_Task prompt_: The answer must consist only of the lines from the line with "destruct (IH (copied" to the line with "induction y as", both included, exactly as they stand below.

▼▼▼

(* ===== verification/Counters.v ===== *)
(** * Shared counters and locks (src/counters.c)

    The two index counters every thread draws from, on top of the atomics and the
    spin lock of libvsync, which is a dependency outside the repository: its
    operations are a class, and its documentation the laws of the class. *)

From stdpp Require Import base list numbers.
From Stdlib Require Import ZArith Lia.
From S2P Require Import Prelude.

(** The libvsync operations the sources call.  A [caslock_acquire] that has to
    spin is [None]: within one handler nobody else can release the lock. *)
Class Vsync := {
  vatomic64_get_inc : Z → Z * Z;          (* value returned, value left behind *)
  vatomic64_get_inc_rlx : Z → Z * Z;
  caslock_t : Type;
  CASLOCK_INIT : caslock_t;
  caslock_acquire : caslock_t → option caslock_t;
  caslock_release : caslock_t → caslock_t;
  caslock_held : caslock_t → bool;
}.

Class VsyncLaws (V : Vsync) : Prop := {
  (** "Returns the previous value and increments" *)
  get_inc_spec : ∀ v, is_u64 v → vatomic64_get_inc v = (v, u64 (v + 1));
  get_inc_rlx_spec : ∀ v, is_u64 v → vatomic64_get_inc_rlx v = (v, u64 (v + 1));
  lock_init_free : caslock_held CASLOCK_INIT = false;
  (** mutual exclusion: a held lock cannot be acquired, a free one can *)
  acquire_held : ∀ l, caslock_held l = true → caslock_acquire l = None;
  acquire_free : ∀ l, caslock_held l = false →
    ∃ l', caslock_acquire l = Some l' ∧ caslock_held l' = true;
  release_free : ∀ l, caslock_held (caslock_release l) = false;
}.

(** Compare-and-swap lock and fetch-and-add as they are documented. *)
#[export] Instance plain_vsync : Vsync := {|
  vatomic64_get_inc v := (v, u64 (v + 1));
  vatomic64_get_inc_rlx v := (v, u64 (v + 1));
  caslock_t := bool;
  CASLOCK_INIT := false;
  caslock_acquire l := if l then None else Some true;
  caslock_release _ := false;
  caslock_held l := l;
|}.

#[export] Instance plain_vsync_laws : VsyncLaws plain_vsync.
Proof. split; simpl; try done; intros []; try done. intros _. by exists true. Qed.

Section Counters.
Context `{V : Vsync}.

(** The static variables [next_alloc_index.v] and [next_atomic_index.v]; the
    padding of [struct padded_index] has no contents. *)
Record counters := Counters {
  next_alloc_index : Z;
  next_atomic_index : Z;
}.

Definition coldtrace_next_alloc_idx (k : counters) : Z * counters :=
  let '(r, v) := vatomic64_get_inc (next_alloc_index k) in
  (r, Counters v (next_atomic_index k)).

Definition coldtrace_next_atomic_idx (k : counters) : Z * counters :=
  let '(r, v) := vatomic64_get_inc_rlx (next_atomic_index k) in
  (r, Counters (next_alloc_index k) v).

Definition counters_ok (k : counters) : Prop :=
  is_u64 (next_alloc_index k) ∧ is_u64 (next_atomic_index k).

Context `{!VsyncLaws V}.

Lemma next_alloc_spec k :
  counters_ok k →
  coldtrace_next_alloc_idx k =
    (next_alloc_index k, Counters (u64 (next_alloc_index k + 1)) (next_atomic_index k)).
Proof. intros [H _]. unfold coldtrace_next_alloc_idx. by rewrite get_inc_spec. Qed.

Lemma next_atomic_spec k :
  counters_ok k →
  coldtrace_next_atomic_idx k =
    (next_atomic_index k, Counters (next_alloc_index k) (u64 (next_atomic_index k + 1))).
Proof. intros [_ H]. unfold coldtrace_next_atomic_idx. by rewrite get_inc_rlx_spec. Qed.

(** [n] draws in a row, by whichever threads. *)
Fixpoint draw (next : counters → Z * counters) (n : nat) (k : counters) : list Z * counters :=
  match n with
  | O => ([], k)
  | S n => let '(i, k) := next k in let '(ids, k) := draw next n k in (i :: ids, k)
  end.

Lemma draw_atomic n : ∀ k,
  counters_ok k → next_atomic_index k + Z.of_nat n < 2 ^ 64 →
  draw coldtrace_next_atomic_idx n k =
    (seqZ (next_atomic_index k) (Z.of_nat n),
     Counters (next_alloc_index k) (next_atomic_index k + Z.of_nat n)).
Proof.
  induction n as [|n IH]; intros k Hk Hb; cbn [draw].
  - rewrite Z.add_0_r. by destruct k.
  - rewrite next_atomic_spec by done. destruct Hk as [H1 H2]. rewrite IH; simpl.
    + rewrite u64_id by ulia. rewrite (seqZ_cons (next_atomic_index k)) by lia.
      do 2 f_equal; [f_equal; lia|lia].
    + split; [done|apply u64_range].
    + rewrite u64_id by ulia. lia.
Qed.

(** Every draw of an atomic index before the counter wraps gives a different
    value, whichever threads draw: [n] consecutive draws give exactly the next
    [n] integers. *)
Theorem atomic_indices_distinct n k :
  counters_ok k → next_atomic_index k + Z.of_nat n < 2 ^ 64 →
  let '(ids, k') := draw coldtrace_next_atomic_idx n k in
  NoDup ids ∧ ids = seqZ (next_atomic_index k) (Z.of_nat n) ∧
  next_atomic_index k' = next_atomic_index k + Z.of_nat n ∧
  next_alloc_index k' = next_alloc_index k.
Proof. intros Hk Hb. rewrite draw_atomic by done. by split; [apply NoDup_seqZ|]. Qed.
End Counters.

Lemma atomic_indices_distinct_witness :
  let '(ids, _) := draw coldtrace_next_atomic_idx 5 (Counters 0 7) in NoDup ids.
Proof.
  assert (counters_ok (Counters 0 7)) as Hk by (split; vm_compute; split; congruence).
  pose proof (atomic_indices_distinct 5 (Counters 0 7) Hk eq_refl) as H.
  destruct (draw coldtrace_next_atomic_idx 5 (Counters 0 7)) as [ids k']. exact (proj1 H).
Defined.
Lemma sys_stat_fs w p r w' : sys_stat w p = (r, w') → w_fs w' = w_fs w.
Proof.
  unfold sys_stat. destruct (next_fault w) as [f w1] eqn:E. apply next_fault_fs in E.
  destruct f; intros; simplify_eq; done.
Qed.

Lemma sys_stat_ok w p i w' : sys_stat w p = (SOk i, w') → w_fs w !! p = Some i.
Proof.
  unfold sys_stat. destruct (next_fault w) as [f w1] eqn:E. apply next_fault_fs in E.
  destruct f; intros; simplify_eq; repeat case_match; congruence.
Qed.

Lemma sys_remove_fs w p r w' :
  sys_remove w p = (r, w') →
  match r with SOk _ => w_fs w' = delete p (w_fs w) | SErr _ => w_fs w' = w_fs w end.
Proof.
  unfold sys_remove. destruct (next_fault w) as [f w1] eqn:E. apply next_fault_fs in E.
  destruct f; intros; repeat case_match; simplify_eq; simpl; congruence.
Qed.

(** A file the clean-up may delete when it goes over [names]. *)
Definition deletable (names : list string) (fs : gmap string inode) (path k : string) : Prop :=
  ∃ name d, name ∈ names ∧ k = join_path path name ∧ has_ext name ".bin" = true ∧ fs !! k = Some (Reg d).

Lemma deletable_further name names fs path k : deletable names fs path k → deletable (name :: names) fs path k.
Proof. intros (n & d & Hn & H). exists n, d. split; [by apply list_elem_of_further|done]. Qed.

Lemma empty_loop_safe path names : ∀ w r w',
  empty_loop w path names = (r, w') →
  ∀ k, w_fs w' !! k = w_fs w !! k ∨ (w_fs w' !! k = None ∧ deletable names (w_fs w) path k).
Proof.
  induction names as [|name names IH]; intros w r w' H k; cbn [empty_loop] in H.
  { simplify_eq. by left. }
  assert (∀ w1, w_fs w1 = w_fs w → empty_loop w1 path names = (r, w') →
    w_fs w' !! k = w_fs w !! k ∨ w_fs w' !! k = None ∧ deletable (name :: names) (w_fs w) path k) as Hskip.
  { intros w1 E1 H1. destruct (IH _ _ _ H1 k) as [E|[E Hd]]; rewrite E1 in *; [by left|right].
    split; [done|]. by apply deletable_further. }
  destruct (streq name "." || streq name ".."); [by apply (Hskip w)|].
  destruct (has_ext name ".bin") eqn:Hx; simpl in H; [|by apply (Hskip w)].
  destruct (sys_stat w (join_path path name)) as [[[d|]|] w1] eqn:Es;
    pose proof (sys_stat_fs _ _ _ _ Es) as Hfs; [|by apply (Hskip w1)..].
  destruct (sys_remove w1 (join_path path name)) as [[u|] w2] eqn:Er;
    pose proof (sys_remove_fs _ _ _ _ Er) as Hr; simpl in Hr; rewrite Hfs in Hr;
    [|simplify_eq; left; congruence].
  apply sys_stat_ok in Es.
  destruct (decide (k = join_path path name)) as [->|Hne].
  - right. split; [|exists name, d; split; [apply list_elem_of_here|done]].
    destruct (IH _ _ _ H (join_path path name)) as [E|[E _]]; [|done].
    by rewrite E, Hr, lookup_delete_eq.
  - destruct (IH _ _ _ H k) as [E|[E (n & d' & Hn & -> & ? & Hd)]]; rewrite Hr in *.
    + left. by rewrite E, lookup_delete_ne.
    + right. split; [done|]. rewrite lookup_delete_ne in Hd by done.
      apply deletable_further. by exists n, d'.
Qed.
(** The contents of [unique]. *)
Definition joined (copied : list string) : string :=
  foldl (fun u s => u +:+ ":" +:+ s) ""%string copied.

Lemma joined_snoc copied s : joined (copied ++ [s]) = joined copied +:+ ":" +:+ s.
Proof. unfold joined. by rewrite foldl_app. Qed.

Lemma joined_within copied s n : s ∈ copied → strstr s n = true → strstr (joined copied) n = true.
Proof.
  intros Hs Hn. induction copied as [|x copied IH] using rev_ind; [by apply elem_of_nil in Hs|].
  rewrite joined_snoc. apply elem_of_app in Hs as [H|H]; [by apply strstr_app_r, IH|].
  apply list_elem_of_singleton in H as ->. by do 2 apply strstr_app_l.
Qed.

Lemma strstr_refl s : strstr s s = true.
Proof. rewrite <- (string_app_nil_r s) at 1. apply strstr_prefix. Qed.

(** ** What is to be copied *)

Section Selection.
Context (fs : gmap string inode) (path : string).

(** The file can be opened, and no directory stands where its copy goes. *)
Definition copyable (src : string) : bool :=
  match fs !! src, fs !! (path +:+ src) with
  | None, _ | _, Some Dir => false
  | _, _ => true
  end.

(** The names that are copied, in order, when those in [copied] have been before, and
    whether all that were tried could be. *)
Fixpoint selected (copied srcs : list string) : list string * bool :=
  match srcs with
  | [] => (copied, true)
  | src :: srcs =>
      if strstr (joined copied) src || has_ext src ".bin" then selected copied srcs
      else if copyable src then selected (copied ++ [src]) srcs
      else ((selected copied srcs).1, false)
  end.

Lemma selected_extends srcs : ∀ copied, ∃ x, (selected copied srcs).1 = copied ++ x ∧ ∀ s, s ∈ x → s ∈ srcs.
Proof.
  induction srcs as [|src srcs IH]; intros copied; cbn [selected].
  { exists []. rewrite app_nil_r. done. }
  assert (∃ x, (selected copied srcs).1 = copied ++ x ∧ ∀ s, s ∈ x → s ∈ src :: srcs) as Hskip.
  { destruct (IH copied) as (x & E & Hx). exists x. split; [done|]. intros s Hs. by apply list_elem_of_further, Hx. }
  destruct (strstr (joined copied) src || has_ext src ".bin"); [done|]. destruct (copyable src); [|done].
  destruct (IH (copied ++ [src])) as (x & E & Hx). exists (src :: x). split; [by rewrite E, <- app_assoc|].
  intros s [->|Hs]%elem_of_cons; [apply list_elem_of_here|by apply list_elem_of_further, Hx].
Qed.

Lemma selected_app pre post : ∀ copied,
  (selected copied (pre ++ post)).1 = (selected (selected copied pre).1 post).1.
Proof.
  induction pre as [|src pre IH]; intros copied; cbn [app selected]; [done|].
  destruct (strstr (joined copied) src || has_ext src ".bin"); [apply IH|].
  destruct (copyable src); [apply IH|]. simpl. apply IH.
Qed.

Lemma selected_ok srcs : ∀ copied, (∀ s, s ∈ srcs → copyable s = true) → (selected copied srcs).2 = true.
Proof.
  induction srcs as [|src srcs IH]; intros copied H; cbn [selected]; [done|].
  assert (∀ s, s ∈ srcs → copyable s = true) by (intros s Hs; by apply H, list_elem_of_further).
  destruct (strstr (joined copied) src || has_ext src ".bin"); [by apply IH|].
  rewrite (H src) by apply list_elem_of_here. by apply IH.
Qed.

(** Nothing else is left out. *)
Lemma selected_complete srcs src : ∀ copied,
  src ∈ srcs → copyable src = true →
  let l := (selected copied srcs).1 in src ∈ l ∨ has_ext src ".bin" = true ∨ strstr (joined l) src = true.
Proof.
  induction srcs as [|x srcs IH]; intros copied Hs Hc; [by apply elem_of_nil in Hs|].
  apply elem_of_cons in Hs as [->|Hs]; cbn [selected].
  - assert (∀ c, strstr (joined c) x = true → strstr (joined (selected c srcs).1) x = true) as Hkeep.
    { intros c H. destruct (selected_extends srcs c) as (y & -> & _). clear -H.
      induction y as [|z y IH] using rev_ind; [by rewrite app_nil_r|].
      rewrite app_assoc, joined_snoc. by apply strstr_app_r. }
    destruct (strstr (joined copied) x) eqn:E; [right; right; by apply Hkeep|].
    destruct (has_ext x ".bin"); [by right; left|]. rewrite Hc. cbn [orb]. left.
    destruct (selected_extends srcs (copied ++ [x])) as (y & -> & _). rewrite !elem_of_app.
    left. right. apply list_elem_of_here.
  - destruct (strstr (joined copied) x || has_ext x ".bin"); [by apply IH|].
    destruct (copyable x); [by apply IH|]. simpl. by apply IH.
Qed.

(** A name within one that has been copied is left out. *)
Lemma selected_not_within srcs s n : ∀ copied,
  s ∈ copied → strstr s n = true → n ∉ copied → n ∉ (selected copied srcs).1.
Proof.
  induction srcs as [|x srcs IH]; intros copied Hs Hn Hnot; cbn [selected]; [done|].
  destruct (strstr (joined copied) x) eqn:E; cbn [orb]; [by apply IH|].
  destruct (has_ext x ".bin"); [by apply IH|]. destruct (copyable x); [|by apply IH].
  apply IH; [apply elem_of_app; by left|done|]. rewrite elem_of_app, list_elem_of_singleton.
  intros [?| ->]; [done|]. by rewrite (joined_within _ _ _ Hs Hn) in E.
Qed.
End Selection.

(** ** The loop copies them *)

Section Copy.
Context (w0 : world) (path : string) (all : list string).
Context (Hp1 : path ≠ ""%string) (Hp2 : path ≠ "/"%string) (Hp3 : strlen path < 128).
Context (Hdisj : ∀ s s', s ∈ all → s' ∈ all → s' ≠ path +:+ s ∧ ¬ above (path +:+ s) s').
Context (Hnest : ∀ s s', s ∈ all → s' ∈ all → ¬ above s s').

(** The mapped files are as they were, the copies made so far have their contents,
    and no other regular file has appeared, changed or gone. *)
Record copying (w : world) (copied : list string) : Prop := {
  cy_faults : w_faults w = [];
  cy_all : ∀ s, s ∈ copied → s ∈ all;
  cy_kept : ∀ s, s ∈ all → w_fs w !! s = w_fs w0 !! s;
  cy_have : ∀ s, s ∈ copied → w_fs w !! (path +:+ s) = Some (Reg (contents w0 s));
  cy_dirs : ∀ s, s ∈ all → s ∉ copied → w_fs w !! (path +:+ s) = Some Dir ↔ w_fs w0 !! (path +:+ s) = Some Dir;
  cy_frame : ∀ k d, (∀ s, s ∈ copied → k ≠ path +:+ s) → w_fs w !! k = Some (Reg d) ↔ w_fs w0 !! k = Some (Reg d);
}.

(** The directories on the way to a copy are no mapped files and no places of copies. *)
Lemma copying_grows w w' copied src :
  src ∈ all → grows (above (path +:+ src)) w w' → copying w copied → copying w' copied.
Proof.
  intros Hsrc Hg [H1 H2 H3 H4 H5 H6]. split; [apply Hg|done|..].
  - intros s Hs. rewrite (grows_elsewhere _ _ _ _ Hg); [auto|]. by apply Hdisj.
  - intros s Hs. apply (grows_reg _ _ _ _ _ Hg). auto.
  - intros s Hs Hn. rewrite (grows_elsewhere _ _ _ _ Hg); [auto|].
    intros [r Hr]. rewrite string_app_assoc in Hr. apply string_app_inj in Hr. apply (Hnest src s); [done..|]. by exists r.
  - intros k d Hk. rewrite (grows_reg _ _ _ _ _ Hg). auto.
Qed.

▲▲▲

_Task solution_:
  destruct (IH (copied ++ [src])) as (x & E & Hx). exists (src :: x). split; [by rewrite E, <- app_assoc|].
  intros s [->|Hs]%elem_of_cons; [apply list_elem_of_here|by apply list_elem_of_further, Hx].
Qed.

Lemma selected_app pre post : ∀ copied,
  (selected copied (pre ++ post)).1 = (selected (selected copied pre).1 post).1.
Proof.
  induction pre as [|src pre IH]; intros copied; cbn [app selected]; [done|].
  destruct (strstr (joined copied) src || has_ext src ".bin"); [apply IH|].
  destruct (copyable src); [apply IH|]. simpl. apply IH.
Qed.

Lemma selected_ok srcs : ∀ copied, (∀ s, s ∈ srcs → copyable s = true) → (selected copied srcs).2 = true.
Proof.
  induction srcs as [|src srcs IH]; intros copied H; cbn [selected]; [done|].
  assert (∀ s, s ∈ srcs → copyable s = true) by (intros s Hs; by apply H, list_elem_of_further).
  destruct (strstr (joined copied) src || has_ext src ".bin"); [by apply IH|].
  rewrite (H src) by apply list_elem_of_here. by apply IH.
Qed.

(** Nothing else is left out. *)
Lemma selected_complete srcs src : ∀ copied,
  src ∈ srcs → copyable src = true →
  let l := (selected copied srcs).1 in src ∈ l ∨ has_ext src ".bin" = true ∨ strstr (joined l) src = true.
Proof.
  induction srcs as [|x srcs IH]; intros copied Hs Hc; [by apply elem_of_nil in Hs|].
  apply elem_of_cons in Hs as [->|Hs]; cbn [selected].
  - assert (∀ c, strstr (joined c) x = true → strstr (joined (selected c srcs).1) x = true) as Hkeep.
    { intros c H. destruct (selected_extends srcs c) as (y & -> & _). clear -H.
      induction y as [|z y IH] using rev_ind; [by rewrite app_nil_r|].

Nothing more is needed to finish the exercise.